Hinter drei Viertel der Unternehmen in Österreich stehen Familien als Eigentümer. Mehr als 80 Prozent der Arbeitnehmer sind in Familienunternehmen tätig. Trotzdem sind die wenigen Familienunternehmen, die sich ins Licht der Öffentlichkeit wagen, eher in den Society-Spalten zu finden. Auf den Wirtschaftsseiten sind sie eher mit unangenehmen Anlassfällen - Anteilsstreitereien, Nachfolgeproblemen, unfreundlichen Übernahmen - zu finden. Grund genug, um im aktuellen Karrierenforum einen Blick hinter die Kulissen solcher Unternehmen und auf die dort wirkenden Kräfte zu werfen.

"Gespräche mit Beratern werden oft erst dann gesucht, wenn die Probleme schon da sind, etwa eine Nachfolgefrage", so Günther Tengel, Geschäftsführer Jenewein & Partner und Mitglied der Amrop Hever Group, in der sich eine weltweite Practice Group mit dem Thema Familienunternehmen beschäftigt. "Diese Unternehmen arbeiten nach außen hin sehr diskretionär, leider auch oft nach innen", sagt Bernward Brenninkmeyer, Mitglied des C&A-Eigentümerclans, der aus dem Familienunternehmen den Exit gewählt hat und jetzt mit ei- ner eigenen Beratungsfirma (Brenninkmeyer & Seyer) für diesen Bereich tätig ist. "Mich wundert ja oft", so Klaus Hübner, Eigentümer der Hübner & Hübner Wirtschaftsprüfung, Steuerberatung und Unternehmensberatung, "dass viele Firmen in so einem inneren Zustand einen Käufer finden." Es sei manchmal "traurig, anzusehen, wohin Geschwisterrivalitäten führen", sagt er ohne Namen zu nennen.

Liebe, Macht, Geld: Ein Spannungsfeld voller unangenehmer Fragen

Georg Kapsch, Vorsitzender der Kapsch AG, eines Familienunternehmens in der vierten Generation, sieht drei Knackpunkte: die Strategie, die Funktionsbesetzung und die Frage nach Thesaurierung versus Ausschüttung der Gewinne. Dahinter stecke in Familien bisweilen das Problem "nicht funktionsgeeigneter Kapitaleigner". Er hat im Jahr 2000 mit seinem Bruder und der Schwester die Familie seines Onkels (42 Prozent) ausgekauft. Dann kam die Telko-Krise, und eine Restrukturierung des heutigen Weltmarktführers bei elektronischen Mautsystemen war nötig.

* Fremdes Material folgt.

Lemma R_round f word k v w x y z i vars block s :
  rotated v w x y z -> holds v w x y z vars s -> window i block ->
  (forall b c d, f b c d = fips_f i b c d) -> k = fips_K i ->
  (let '(wd, block') := word block i in wd = W m i /\ window (S i) block') ->
  let '(vars', block') := R f word k v w x y z i (vars, block) in
  holds z v w x y vars' (fips_round m i s) /\ window (S i) block'.
Proof.
  intros Hp [Hl Ha Hb Hc Hd He] Hw Hf -> Hword. unfold R.
  destruct (word block i) as [wd' block'] eqn:E. destruct Hword as [-> Hn]. split; [|done].
  assert (NoDup [v; w; x; y; z]) as Hnd
    by (unfold rotated in Hp; rewrite Hp; apply (bool_decide_unpack _); by vm_compute).
  rewrite !NoDup_cons, !not_elem_of_cons in Hnd.
  assert (z < 5)%nat as Hz by (eapply rotated_small; [done|set_solver]).
  assert (w < 5)%nat as Hw5 by (eapply rotated_small; [done|set_solver]).
  set (vars1 := <[z := _]> vars). assert (length vars1 = 5%nat) as Hl1 by (unfold vars1; by rewrite length_insert).
  assert (vars1 !!! z = u32 (rol (wa s) 5 + fips_f i (wb s) (wc s) (wd s) + we s + fips_K i + W m i)) as Hz1.
  { unfold vars1. rewrite list_lookup_total_insert_eq by lia. rewrite Hf, Ha, Hb, Hc, Hd, He. f_equal. lia. }
  assert (forall j, j <> z -> vars1 !!! j = vars !!! j) as Hne.
  { intros j Hj. unfold vars1. by rewrite list_lookup_total_insert_ne. }
  clearbody vars1. split; simpl.
  - by rewrite length_insert.
  - by rewrite list_lookup_total_insert_ne by naive_solver.
  - rewrite list_lookup_total_insert_ne by naive_solver. rewrite Hne by naive_solver. done.
  - rewrite list_lookup_total_insert_eq by lia. rewrite Hne by naive_solver. by rewrite Hb.
  - rewrite list_lookup_total_insert_ne by naive_solver. rewrite Hne by naive_solver. done.
  - rewrite list_lookup_total_insert_ne by naive_solver. rewrite Hne by naive_solver. done.
Qed.

(** The macro of round [i]. *)
Definition R_of (i : nat) : nat -> nat -> nat -> nat -> nat -> nat -> transform_state -> transform_state :=
  if (i <? 16)%nat then R0 else if (i <? 20)%nat then R1 else if (i <? 40)%nat then R2
  else if (i <? 60)%nat then R3 else R4.

Fixpoint calls (n i v w x y z : nat) : list (transform_state -> transform_state) :=
  match n with
  | O => []
  | S n' => R_of i v w x y z i :: calls n' (S i) z v w x y
  end.

Lemma transform_rounds_calls : transform_rounds = calls 80 0 0 1 2 3 4.
Proof. reflexivity. Qed.

Lemma R_of_round i v w x y z vars block s :
  rotated v w x y z -> holds v w x y z vars s -> window i block ->
  let '(vars', block') := R_of i v w x y z i (vars, block) in
  holds z v w x y vars' (fips_round m i s) /\ window (S i) block'.
Proof.
  intros Hp Hh Hw. unfold R_of.
  destruct (Nat.ltb_spec i 16) as [Hi|Hi]; [|destruct (Nat.ltb_spec i 20) as [Hi1|Hi1];
    [|destruct (Nat.ltb_spec i 40) as [Hi2|Hi2]; [|destruct (Nat.ltb_spec i 60) as [Hi3|Hi3]]]];
  (apply R_round; [done|done|done| | |]);
  try (by apply blk0_window); try (by apply blk_window);
  unfold fips_f, fips_K; intros;
  repeat match goal with |- context [(?a <? ?b)%nat] => destruct (Nat.ltb_spec a b); try lia end;
  first [done|apply ch_code|apply maj_code].
Qed.
(** [while (tokens[token].type != end)]: the number of items from [token] to the end. *)
(** [extern/libtorrent/src/bdecode.cpp:481-485] bdecode_node::list_size *)
Fixpoint count_items (fuel : nat) (n : bdecode_node) (token ret : Z) : result Z :=
  t ← token_at n token;
  if bool_decide (type_ t = T_end) then Ok ret
  else match fuel with
       | O => Fault OutOfFuel
       | S fuel' => count_items fuel' n (token + next_item t) (ret + 1)
       end.

(** [extern/libtorrent/src/bdecode.cpp:461-490] bdecode_node::list_size *)
Definition list_size (n : bdecode_node) : result (Z * bdecode_node) :=
  if negb (m_size n =? -1) then Ok (m_size n, n)
  else
    let '(token, ret) :=
      if negb (m_last_index n =? -1) then (m_last_token n, m_last_index n) else (m_token_idx n + 1, 0) in
    ret ← count_items (length (m_root_tokens n)) n token ret;
    Ok (ret, set_size ret n).

(** [extern/libtorrent/src/bdecode.cpp:685-693] bdecode_node::string_value *)
Definition string_value (n : bdecode_node) : result bytes :=
  t ← token_at n (m_token_idx n);
  span ← token_source_span n (m_token_idx n);
  Ok (buffer_span n (offset t + start_offset t) (span - start_offset t)).

(** [extern/libtorrent/src/bdecode.cpp:703-709] bdecode_node::string_length *)
Definition string_length (n : bdecode_node) : result Z :=
  t ← token_at n (m_token_idx n);
  span ← token_source_span n (m_token_idx n);
  Ok (span - start_offset t).

(** [extern/libtorrent/src/bdecode.cpp:664-683] bdecode_node::int_value *)
Definition int_value (n : bdecode_node) : result Z :=
  t ← token_at n (m_token_idx n);
  size ← token_source_span n (m_token_idx n);
  let ptr := buffer_span n (offset t + 1) size in
  let negative := bool_decide (head ptr = Some 45) in
  let '(_, val, ec) := parse_int (if negative then drop 1 ptr else ptr) 101 0 0 in
  if negb (bool_decide (ec = no_error)) then Ok 0 else Ok (if negative then - val else val).

(** [extern/libtorrent/src/bdecode.cpp:445-451] bdecode_node::list_string_value_at *)
Definition list_string_value_at (i : Z) (default_val : bytes) (n : bdecode_node) : result (bytes * bdecode_node) :=
  '(v, n) ← list_at i n;
  t ← node_type_of v;
  if bool_decide (t = string_t) then s ← string_value v; Ok (s, n) else Ok (default_val, n).

(** [extern/libtorrent/src/bdecode.cpp:453-459] bdecode_node::list_int_value_at *)
Definition list_int_value_at (i : Z) (default_val : Z) (n : bdecode_node) : result (Z * bdecode_node) :=
  '(v, n) ← list_at i n;
  t ← node_type_of v;
  if bool_decide (t = int_t) then z ← int_value v; Ok (z, n) else Ok (default_val, n).

(** [extern/libtorrent/src/bdecode.cpp:510-525] bdecode_node::dict_at
    One item is a key and a value. *)
Fixpoint dict_walk (n : bdecode_node) (count : nat) (token : Z) : result Z :=
  match count with
  | O => Ok token
  | S count' =>
      k ← token_at n token;
      v ← token_at n (token + next_item k);
      dict_walk n count' (token + next_item k + next_item v)
  end.

(** [extern/libtorrent/src/bdecode.cpp:492-540] bdecode_node::dict_at *)
Definition dict_at (i : Z) (n : bdecode_node) : result (bytes * bdecode_node * bdecode_node) :=
  let '(token, item) := walk_start n i in
  token ← dict_walk n (Z.to_nat (i - item)) token;
  let n := if 0 <? i then set_cache token i n else n in
  k ← token_at n token;
  key ← string_value (node_at (m_root_tokens n) (m_buffer n) (m_buffer_size n) token);
  Ok (key, node_at (m_root_tokens n) (m_buffer n) (m_buffer_size n) (token + next_item k), n).

(** [extern/libtorrent/src/bdecode.cpp:542-578] bdecode_node::dict_size *)
Definition dict_size (n : bdecode_node) : result (Z * bdecode_node) :=
  if negb (m_size n =? -1) then Ok (m_size n, n)
  else
    let '(token, ret) :=
      if negb (m_last_index n =? -1) then (m_last_token n, m_last_index n * 2) else (m_token_idx n + 1, 0) in
    ret ← count_items (length (m_root_tokens n)) n token ret;
    Ok (Z.quot ret 2, set_size (Z.quot ret 2) n).

(** [extern/libtorrent/src/bdecode.cpp:589-611] bdecode_node::dict_find
    [fuel] turns; the result is the index of the value. *)
Fixpoint dict_search (fuel : nat) (n : bdecode_node) (key : bytes) (token : Z) : result (option Z) :=
  t ← token_at n token;
  if bool_decide (type_ t = T_end) then Ok None
  else
    span ← token_source_span n token;
    let size := span - start_offset t in
    if (Z.of_nat (length key) =? size) && bool_decide (key = buffer_span n (offset t + start_offset t) size)
    then Ok (Some (token + next_item t))
    else
      v ← token_at n (token + next_item t);
      match fuel with
      | O => Fault OutOfFuel
      | S fuel' => dict_search fuel' n key (token + next_item t + next_item v)
      end.

(** [extern/libtorrent/src/bdecode.cpp:580-614] bdecode_node::dict_find *)
Definition dict_find (key : bytes) (n : bdecode_node) : result bdecode_node :=
  found ← dict_search (length (m_root_tokens n)) n key (m_token_idx n + 1);
  Ok (match found with
      | Some token => node_at (m_root_tokens n) (m_buffer n) (m_buffer_size n) token
      | None => node_none
      end).

(** The value of a key if it has a type. *)
Definition dict_find_type (t : node_type) (key : bytes) (n : bdecode_node) : result bdecode_node :=
  ret ← dict_find key n;
  t' ← node_type_of ret;
  Ok (if bool_decide (t' = t) then ret else node_none).

(** [extern/libtorrent/src/bdecode.cpp:616-622] bdecode_node::dict_find_list *)
Definition dict_find_list : bytes -> bdecode_node -> result bdecode_node := dict_find_type list_t.
(** [extern/libtorrent/src/bdecode.cpp:624-630] bdecode_node::dict_find_dict *)
Definition dict_find_dict : bytes -> bdecode_node -> result bdecode_node := dict_find_type dict_t.
(** [extern/libtorrent/src/bdecode.cpp:632-638] bdecode_node::dict_find_string *)
Definition dict_find_string : bytes -> bdecode_node -> result bdecode_node := dict_find_type string_t.
(** [extern/libtorrent/src/bdecode.cpp:640-646] bdecode_node::dict_find_int *)
Definition dict_find_int : bytes -> bdecode_node -> result bdecode_node := dict_find_type int_t.

(** [extern/libtorrent/src/bdecode.cpp:648-654] bdecode_node::dict_find_string_value *)
Definition dict_find_string_value (key default_value : bytes) (n : bdecode_node) : result bytes :=
  v ← dict_find key n;
  t ← node_type_of v;
  if bool_decide (t = string_t) then string_value v else Ok default_value.

(** [extern/libtorrent/src/bdecode.cpp:656-662] bdecode_node::dict_find_int_value *)
Definition dict_find_int_value (key : bytes) (default_val : Z) (n : bdecode_node) : result Z :=
  v ← dict_find key n;
  t ← node_type_of v;
  if bool_decide (t = int_t) then int_value v else Ok default_val.
(** [parse_int] over digits up to the delimiter: their value, or an overflow. *)
Lemma parse_int_digits ds r delimiter : numeric delimiter = false -> (r = [] \/ head r = Some delimiter) ->
  forall val moved, digits ds -> 0 <= val <= int64_max ->
  (number_from val ds <= int64_max ->
    parse_int (ds ++ r) delimiter val moved = ((moved + length ds)%nat, number_from val ds, no_error)) /\
  (int64_max < number_from val ds -> exists moved' val', parse_int (ds ++ r) delimiter val moved = (moved', val', overflow)).
Proof.
  intros Hdel Hr. induction ds as [|d ds IH]; intros val moved Hd Hv.
  - simpl. rewrite Nat.add_0_r. split; [|lia]. intros _.
    destruct Hr as [->|Hr]; [done|]. destruct r as [|c r]; [done|]. simpl in *. injection Hr as ->.
    by rewrite Z.eqb_refl.
  - apply Forall_cons in Hd as [Hd Hds]. pose proof (proj1 (numeric_bounds d) Hd).
    cbn [app parse_int number_from foldl length]. fold (number_from (val * 10 + (d - 48)) ds).
    assert ((d =? delimiter) = false) as -> by (apply Z.eqb_neq; intros ->; congruence).
    rewrite Hd. cbn [negb]. change (Z.quot int64_max 10) with 922337203685477580.
    assert (Hge : forall n, 0 <= n -> n <= number_from n ds) by (intros; by apply number_from_ge).
    unfold int64_max in *.
    destruct (Z.ltb_spec 922337203685477580 val) as [H1|H1].
    { split; [|by eauto]. pose proof (Hge (val * 10 + (d - 48)) ltac:(lia)). intros; exfalso; lia. }
    destruct (Z.ltb_spec (2 ^ 63 - 1 - (d - 48)) (val * 10)) as [H2|H2].
    { split; [|by eauto]. pose proof (Hge (val * 10 + (d - 48)) ltac:(lia)). intros; exfalso; lia. }
    destruct (IH (val * 10 + (d - 48)) (S moved) Hds ltac:(lia)) as [IH1 IH2].
    split; [|done]. intros Hle. rewrite IH1 by done. do 2 f_equal. lia.
Qed.
(** The search for a key finds the value written under it. *)
Lemma dict_search_written n key v : Z.of_nat (length (m_buffer n)) <= max_offset -> forall o b ts l, pairs o b ts l ->
  value_of key l = Some v -> forall fuel pre t post bpre bpost, (length l <= fuel)%nat ->
  m_root_tokens n = pre ++ ts ++ t :: post -> m_buffer n = bpre ++ b ++ bpost ->
  o = Z.of_nat (length bpre) -> type_ t = T_end -> offset t = o + Z.of_nat (length b) ->
  exists i section, dict_search fuel n key (Z.of_nat (length pre)) = Ok (Some i) /\ placed_as n i section v /\
    written_under o b key section v.
Proof.
  intros Hmax o b ts l H. induction H as [o|o bk tk k b ts v' b' ts' l Hk Hv Hl IH];
    intros Hval fuel pre t post bpre bpost Hf Ht Hb -> Hty Hoff; [done|].
  destruct fuel as [|fuel]; [simpl in Hf; lia|]. apply pairs_items in Hl as Hl'.
  destruct (head_placed n bk tk (BStr k) (b ++ b') (ts ++ ts') (v' :: flatten l) pre t post bpre bpost) as [Hpk Hnk]; try done;
    [by eapply items_cons|].
  destruct (head_placed n b ts v' b' ts' (flatten l) (pre ++ tk) t post (bpre ++ bk) bpost) as [Hpv Hnv]; try done.
  { by rewrite length_app, Nat2Z.inj_add. }
  { by rewrite length_app, Nat2Z.inj_add. }
  { by rewrite Ht, <- !app_assoc. }
  { by rewrite Hb, <- !app_assoc. }
  { rewrite Hoff, !length_app. lia. }
  destruct Hnk as (t0 & Ht0 & E0), Hnv as (t1 & Ht1 & E1).
  assert (placed n (Z.of_nat (length pre)) (BStr k)) as Hpk' by by exists bk.
  destruct (placed_type _ _ _ Hpk') as (t0' & Ht0' & Hty'). assert (t0' = t0) as -> by congruence.
  destruct (key_matches n _ t0 k key Hpk' Ht0) as (span & Hs & Hm). cbn [dict_search value_of] in *. rewrite Ht0. cbn [mbind result_bind].
  rewrite bool_decide_false by (by rewrite Hty'). rewrite Hs. cbn [mbind result_bind]. cbv zeta. rewrite Hm.
  destruct (decide (key = k)) as [->|E]; [rewrite !bool_decide_true in * by done|rewrite !(bool_decide_false _ E) in *].
  - injection Hval as ->. exists (Z.of_nat (length (pre ++ tk))), b. split; [by rewrite E0|]. split; [done|].
    exists [], [], [], bk, tk, ts, b', ts', l. rewrite Z.add_0_r. split_and!; try done. constructor.
  - rewrite <- E0, Ht1. cbn [mbind result_bind]. rewrite <- E1.
    destruct (IH Hval fuel ((pre ++ tk) ++ ts) t post (bpre ++ bk ++ b) bpost) as (i & section & Hd & Hp & Hw); try done.
    { simpl in Hf. lia. }
    { by rewrite Ht, <- !app_assoc. }
    { by rewrite Hb, <- !app_assoc. }
    { rewrite !length_app. lia. }
    { rewrite Hoff, !length_app. lia. }
    exists i, section. split; [done|]. split; [done|]. by eapply written_later.
Qed.
Lemma encode_string s : short s = true -> encoding (bencode_string s) (BStr s).
Proof.
  intros Hs%Z.ltb_lt. unfold bencode_string, write_integer.
  destruct (Z.eqb_spec (Z.of_nat (length s)) 0) as [E|E].
  - destruct s; [|simpl in E; lia]. exists [48; 58]. split; [done|]. intros _ o. eexists.
    apply (item_str o [48] []). split; [by repeat constructor|]. split; [simpl; lia|done].
  - unfold integer_to_str. rewrite (proj2 (Z.eqb_neq _ (- 2 ^ 63))), (proj2 (Z.ltb_ge _ 0)), (proj2 (Z.eqb_neq _ 0)) by lia.
    destruct (int_digits_loop_spec 19 (Z.of_nat (length s)) [] ltac:(lia)) as (ds & -> & Hds & Hn & _ & Hl & _ & Hne).
    cbn [mbind result_bind write_string]. exists (ds ++ 58 :: s). rewrite app_nil_r. split.
    { do 2 f_equal. rewrite length_app. simpl length. lia. }
    intros _ o. eexists. apply item_str. split; [done|]. rewrite Z.mod_small in Hn by (change (10 ^ Z.of_nat 19) with (10 ^ 19); lia).
    split; [|done]. specialize (Hl 8%nat ltac:(lia) ltac:(change (10 ^ Z.of_nat 8) with (10 ^ 8); lia)).
    specialize (Hne ltac:(lia) ltac:(lia)). destruct ds; [done|]. simpl in *; lia.
Qed.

Kapsch weiß also, wovon er redet, und kann sich leisten: "Wir könnten die Zahlen-Performance vielleicht verbessern, ein Prozent mehr Return-on-Sales herausholen. Darauf verzichte ich aber zugunsten der Nachhaltigkeit."

Werte und Nachhaltigkeit - ein zentrales Diskussionsthema

Ein Stichwort für Brenninkmeyer: "Werte sind immer ein zentrales Diskussionsthema in solchen Gefügen." Hübner: "Ja, und diese operativ nutzbar zu machen." Franz Pinkl, Konzernchef der Volksbanken: "Ohne Nachhaltigkeit kommen Konzerne heute auch nicht mehr aus - Familienunternehmen aber schon gar nicht."

Pinkl hat durch den Erwerb der Investkredit Bank AG - Spezialbank für Mittelstandsfinanzierungen - und der Kommunalkredit das Portfolio seines Hauses für Familienunternehmen massiv erweitert. Auch, um diesen Unternehmen alle Kredit- und Kapitalmarktinstrumente aus einer Hand anbieten zu können.

Im Zuge der grenzenlos gewordenen Kapitalmärkte und eines wieder sehr lebhaft tätigen Übernahmegeschäftes sieht er nun deutlich mehr Bereitschaft auch zu alternativen Finanzierungsformen in Familienunternehmen: "Früher stand das Vermeiden von Steuern klar im Zentrum. Die Anforderungen von Basel II haben zu einem Umdenken geführt." Kleineren Unternehmen könne nun auch adäquater angeboten werden, was früher in Finanzierungsfragen lediglich den großen Multis vorbehalten war.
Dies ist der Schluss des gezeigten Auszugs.